** Opening Data to use block **
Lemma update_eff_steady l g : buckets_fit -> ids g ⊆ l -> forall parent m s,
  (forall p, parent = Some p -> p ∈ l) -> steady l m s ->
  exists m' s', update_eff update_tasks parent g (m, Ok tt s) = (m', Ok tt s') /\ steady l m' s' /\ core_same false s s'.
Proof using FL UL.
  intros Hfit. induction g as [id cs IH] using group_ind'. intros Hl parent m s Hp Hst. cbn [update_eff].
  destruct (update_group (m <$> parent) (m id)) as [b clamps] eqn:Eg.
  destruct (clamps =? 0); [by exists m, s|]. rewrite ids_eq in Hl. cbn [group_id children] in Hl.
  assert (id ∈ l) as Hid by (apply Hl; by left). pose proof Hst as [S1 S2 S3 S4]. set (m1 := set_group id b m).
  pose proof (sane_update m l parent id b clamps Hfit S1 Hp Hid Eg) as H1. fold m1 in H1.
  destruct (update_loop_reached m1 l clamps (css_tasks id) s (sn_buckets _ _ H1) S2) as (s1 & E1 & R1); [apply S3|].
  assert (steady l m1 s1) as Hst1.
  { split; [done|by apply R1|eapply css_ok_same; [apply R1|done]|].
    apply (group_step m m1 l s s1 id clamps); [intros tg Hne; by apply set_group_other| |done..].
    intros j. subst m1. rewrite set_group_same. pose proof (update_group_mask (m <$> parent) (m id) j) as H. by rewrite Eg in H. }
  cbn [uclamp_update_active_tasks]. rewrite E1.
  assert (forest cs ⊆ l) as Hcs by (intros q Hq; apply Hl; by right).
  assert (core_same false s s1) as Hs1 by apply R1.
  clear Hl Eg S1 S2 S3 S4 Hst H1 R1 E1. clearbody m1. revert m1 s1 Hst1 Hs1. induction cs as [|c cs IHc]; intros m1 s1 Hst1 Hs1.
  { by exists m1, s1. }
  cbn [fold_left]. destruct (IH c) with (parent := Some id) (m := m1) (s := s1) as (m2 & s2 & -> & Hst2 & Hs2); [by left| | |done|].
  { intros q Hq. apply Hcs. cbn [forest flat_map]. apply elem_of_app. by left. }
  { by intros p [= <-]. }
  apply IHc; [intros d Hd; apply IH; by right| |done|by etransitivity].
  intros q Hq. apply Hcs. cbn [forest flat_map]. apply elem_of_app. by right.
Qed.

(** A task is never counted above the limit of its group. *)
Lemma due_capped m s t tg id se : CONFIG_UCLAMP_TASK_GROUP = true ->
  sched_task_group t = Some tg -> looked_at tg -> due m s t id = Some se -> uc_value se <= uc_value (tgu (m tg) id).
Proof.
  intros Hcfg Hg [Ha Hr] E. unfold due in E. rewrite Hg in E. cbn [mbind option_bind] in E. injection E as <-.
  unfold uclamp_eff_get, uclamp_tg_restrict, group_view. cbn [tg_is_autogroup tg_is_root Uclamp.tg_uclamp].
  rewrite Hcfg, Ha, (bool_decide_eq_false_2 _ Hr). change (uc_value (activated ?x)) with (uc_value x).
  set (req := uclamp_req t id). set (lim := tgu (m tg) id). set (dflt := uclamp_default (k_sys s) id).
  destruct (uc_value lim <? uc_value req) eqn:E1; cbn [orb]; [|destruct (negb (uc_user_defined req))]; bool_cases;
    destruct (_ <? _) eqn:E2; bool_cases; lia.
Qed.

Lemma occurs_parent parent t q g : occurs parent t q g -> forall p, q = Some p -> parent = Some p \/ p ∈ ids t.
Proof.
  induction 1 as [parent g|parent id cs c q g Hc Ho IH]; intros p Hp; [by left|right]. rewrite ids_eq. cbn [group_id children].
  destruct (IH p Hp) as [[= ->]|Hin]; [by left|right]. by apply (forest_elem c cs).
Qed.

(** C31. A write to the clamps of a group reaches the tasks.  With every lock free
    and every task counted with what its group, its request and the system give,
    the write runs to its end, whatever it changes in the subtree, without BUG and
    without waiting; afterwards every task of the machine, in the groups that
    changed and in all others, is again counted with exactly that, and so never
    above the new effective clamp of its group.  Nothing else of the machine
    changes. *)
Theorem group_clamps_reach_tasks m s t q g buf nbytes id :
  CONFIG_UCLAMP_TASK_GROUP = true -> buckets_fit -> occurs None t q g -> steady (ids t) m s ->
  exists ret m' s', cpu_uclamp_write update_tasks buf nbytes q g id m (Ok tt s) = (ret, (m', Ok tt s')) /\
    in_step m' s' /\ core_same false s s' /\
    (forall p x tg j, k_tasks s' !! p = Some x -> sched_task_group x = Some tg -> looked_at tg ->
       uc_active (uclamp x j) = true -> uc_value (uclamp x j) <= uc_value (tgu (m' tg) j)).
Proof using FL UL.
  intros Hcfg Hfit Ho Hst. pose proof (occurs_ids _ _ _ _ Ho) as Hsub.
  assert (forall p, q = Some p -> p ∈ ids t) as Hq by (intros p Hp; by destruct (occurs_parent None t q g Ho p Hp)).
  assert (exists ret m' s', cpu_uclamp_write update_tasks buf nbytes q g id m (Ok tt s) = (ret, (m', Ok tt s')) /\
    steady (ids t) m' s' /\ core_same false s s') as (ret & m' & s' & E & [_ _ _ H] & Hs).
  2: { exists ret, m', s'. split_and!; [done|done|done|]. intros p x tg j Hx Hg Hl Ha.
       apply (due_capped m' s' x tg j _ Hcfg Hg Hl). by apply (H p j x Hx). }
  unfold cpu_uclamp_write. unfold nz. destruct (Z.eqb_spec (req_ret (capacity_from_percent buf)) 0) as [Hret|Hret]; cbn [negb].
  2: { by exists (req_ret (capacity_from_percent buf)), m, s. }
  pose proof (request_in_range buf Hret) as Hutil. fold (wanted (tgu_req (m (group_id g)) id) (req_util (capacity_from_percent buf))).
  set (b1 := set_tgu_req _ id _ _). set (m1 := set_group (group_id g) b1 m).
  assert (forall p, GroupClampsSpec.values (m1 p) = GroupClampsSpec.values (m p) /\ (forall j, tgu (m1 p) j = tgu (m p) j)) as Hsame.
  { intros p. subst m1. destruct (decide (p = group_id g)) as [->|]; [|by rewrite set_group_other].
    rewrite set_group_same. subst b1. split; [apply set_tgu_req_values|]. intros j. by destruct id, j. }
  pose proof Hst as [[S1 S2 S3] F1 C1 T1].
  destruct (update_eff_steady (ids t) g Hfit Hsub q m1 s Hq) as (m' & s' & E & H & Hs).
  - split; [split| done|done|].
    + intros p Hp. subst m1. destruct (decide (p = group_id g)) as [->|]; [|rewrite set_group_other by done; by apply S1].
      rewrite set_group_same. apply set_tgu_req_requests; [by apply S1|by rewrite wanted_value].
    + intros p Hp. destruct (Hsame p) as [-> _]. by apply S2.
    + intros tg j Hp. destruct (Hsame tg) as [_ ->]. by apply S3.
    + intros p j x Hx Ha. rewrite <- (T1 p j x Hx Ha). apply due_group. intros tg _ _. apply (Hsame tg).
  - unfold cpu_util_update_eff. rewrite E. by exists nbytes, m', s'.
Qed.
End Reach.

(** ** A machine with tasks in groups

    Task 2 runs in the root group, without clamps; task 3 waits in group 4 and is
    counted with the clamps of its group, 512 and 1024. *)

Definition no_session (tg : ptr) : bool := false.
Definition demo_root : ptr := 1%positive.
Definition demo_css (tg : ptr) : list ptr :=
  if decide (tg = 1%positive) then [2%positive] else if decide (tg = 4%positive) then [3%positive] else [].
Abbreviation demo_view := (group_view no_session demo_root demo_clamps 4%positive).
** Closing Data to use block **
(About this task): Word for word, write out each of the records shown above.

(Solution to the exercise):
Lemma update_eff_steady l g : buckets_fit -> ids g ⊆ l -> forall parent m s,
  (forall p, parent = Some p -> p ∈ l) -> steady l m s ->
  exists m' s', update_eff update_tasks parent g (m, Ok tt s) = (m', Ok tt s') /\ steady l m' s' /\ core_same false s s'.
Proof using FL UL.
  intros Hfit. induction g as [id cs IH] using group_ind'. intros Hl parent m s Hp Hst. cbn [update_eff].
  destruct (update_group (m <$> parent) (m id)) as [b clamps] eqn:Eg.
  destruct (clamps =? 0); [by exists m, s|]. rewrite ids_eq in Hl. cbn [group_id children] in Hl.
  assert (id ∈ l) as Hid by (apply Hl; by left). pose proof Hst as [S1 S2 S3 S4]. set (m1 := set_group id b m).
  pose proof (sane_update m l parent id b clamps Hfit S1 Hp Hid Eg) as H1. fold m1 in H1.
  destruct (update_loop_reached m1 l clamps (css_tasks id) s (sn_buckets _ _ H1) S2) as (s1 & E1 & R1); [apply S3|].
  assert (steady l m1 s1) as Hst1.
  { split; [done|by apply R1|eapply css_ok_same; [apply R1|done]|].
    apply (group_step m m1 l s s1 id clamps); [intros tg Hne; by apply set_group_other| |done..].
    intros j. subst m1. rewrite set_group_same. pose proof (update_group_mask (m <$> parent) (m id) j) as H. by rewrite Eg in H. }
  cbn [uclamp_update_active_tasks]. rewrite E1.
  assert (forest cs ⊆ l) as Hcs by (intros q Hq; apply Hl; by right).
  assert (core_same false s s1) as Hs1 by apply R1.
  clear Hl Eg S1 S2 S3 S4 Hst H1 R1 E1. clearbody m1. revert m1 s1 Hst1 Hs1. induction cs as [|c cs IHc]; intros m1 s1 Hst1 Hs1.
  { by exists m1, s1. }
  cbn [fold_left]. destruct (IH c) with (parent := Some id) (m := m1) (s := s1) as (m2 & s2 & -> & Hst2 & Hs2); [by left| | |done|].
  { intros q Hq. apply Hcs. cbn [forest flat_map]. apply elem_of_app. by left. }
  { by intros p [= <-]. }
  apply IHc; [intros d Hd; apply IH; by right| |done|by etransitivity].
  intros q Hq. apply Hcs. cbn [forest flat_map]. apply elem_of_app. by right.
Qed.

(** A task is never counted above the limit of its group. *)
Lemma due_capped m s t tg id se : CONFIG_UCLAMP_TASK_GROUP = true ->
  sched_task_group t = Some tg -> looked_at tg -> due m s t id = Some se -> uc_value se <= uc_value (tgu (m tg) id).
Proof.
  intros Hcfg Hg [Ha Hr] E. unfold due in E. rewrite Hg in E. cbn [mbind option_bind] in E. injection E as <-.
  unfold uclamp_eff_get, uclamp_tg_restrict, group_view. cbn [tg_is_autogroup tg_is_root Uclamp.tg_uclamp].
  rewrite Hcfg, Ha, (bool_decide_eq_false_2 _ Hr). change (uc_value (activated ?x)) with (uc_value x).
  set (req := uclamp_req t id). set (lim := tgu (m tg) id). set (dflt := uclamp_default (k_sys s) id).
  destruct (uc_value lim <? uc_value req) eqn:E1; cbn [orb]; [|destruct (negb (uc_user_defined req))]; bool_cases;
    destruct (_ <? _) eqn:E2; bool_cases; lia.
Qed.

Lemma occurs_parent parent t q g : occurs parent t q g -> forall p, q = Some p -> parent = Some p \/ p ∈ ids t.
Proof.
  induction 1 as [parent g|parent id cs c q g Hc Ho IH]; intros p Hp; [by left|right]. rewrite ids_eq. cbn [group_id children].
  destruct (IH p Hp) as [[= ->]|Hin]; [by left|right]. by apply (forest_elem c cs).
Qed.

(** C31. A write to the clamps of a group reaches the tasks.  With every lock free
    and every task counted with what its group, its request and the system give,
    the write runs to its end, whatever it changes in the subtree, without BUG and
    without waiting; afterwards every task of the machine, in the groups that
    changed and in all others, is again counted with exactly that, and so never
    above the new effective clamp of its group.  Nothing else of the machine
    changes. *)
Theorem group_clamps_reach_tasks m s t q g buf nbytes id :
  CONFIG_UCLAMP_TASK_GROUP = true -> buckets_fit -> occurs None t q g -> steady (ids t) m s ->
  exists ret m' s', cpu_uclamp_write update_tasks buf nbytes q g id m (Ok tt s) = (ret, (m', Ok tt s')) /\
    in_step m' s' /\ core_same false s s' /\
    (forall p x tg j, k_tasks s' !! p = Some x -> sched_task_group x = Some tg -> looked_at tg ->
       uc_active (uclamp x j) = true -> uc_value (uclamp x j) <= uc_value (tgu (m' tg) j)).
Proof using FL UL.
  intros Hcfg Hfit Ho Hst. pose proof (occurs_ids _ _ _ _ Ho) as Hsub.
  assert (forall p, q = Some p -> p ∈ ids t) as Hq by (intros p Hp; by destruct (occurs_parent None t q g Ho p Hp)).
  assert (exists ret m' s', cpu_uclamp_write update_tasks buf nbytes q g id m (Ok tt s) = (ret, (m', Ok tt s')) /\
    steady (ids t) m' s' /\ core_same false s s') as (ret & m' & s' & E & [_ _ _ H] & Hs).
  2: { exists ret, m', s'. split_and!; [done|done|done|]. intros p x tg j Hx Hg Hl Ha.
       apply (due_capped m' s' x tg j _ Hcfg Hg Hl). by apply (H p j x Hx). }
  unfold cpu_uclamp_write. unfold nz. destruct (Z.eqb_spec (req_ret (capacity_from_percent buf)) 0) as [Hret|Hret]; cbn [negb].
  2: { by exists (req_ret (capacity_from_percent buf)), m, s. }
  pose proof (request_in_range buf Hret) as Hutil. fold (wanted (tgu_req (m (group_id g)) id) (req_util (capacity_from_percent buf))).
  set (b1 := set_tgu_req _ id _ _). set (m1 := set_group (group_id g) b1 m).
  assert (forall p, GroupClampsSpec.values (m1 p) = GroupClampsSpec.values (m p) /\ (forall j, tgu (m1 p) j = tgu (m p) j)) as Hsame.
  { intros p. subst m1. destruct (decide (p = group_id g)) as [->|]; [|by rewrite set_group_other].
    rewrite set_group_same. subst b1. split; [apply set_tgu_req_values|]. intros j. by destruct id, j. }
  pose proof Hst as [[S1 S2 S3] F1 C1 T1].
  destruct (update_eff_steady (ids t) g Hfit Hsub q m1 s Hq) as (m' & s' & E & H & Hs).
  - split; [split| done|done|].
    + intros p Hp. subst m1. destruct (decide (p = group_id g)) as [->|]; [|rewrite set_group_other by done; by apply S1].
      rewrite set_group_same. apply set_tgu_req_requests; [by apply S1|by rewrite wanted_value].
    + intros p Hp. destruct (Hsame p) as [-> _]. by apply S2.
    + intros tg j Hp. destruct (Hsame tg) as [_ ->]. by apply S3.
    + intros p j x Hx Ha. rewrite <- (T1 p j x Hx Ha). apply due_group. intros tg _ _. apply (Hsame tg).
  - unfold cpu_util_update_eff. rewrite E. by exists nbytes, m', s'.
Qed.
End Reach.

(** ** A machine with tasks in groups

    Task 2 runs in the root group, without clamps; task 3 waits in group 4 and is
    counted with the clamps of its group, 512 and 1024. *)

Definition no_session (tg : ptr) : bool := false.
Definition demo_root : ptr := 1%positive.
Definition demo_css (tg : ptr) : list ptr :=
  if decide (tg = 1%positive) then [2%positive] else if decide (tg = 4%positive) then [3%positive] else [].
Abbreviation demo_view := (group_view no_session demo_root demo_clamps 4%positive).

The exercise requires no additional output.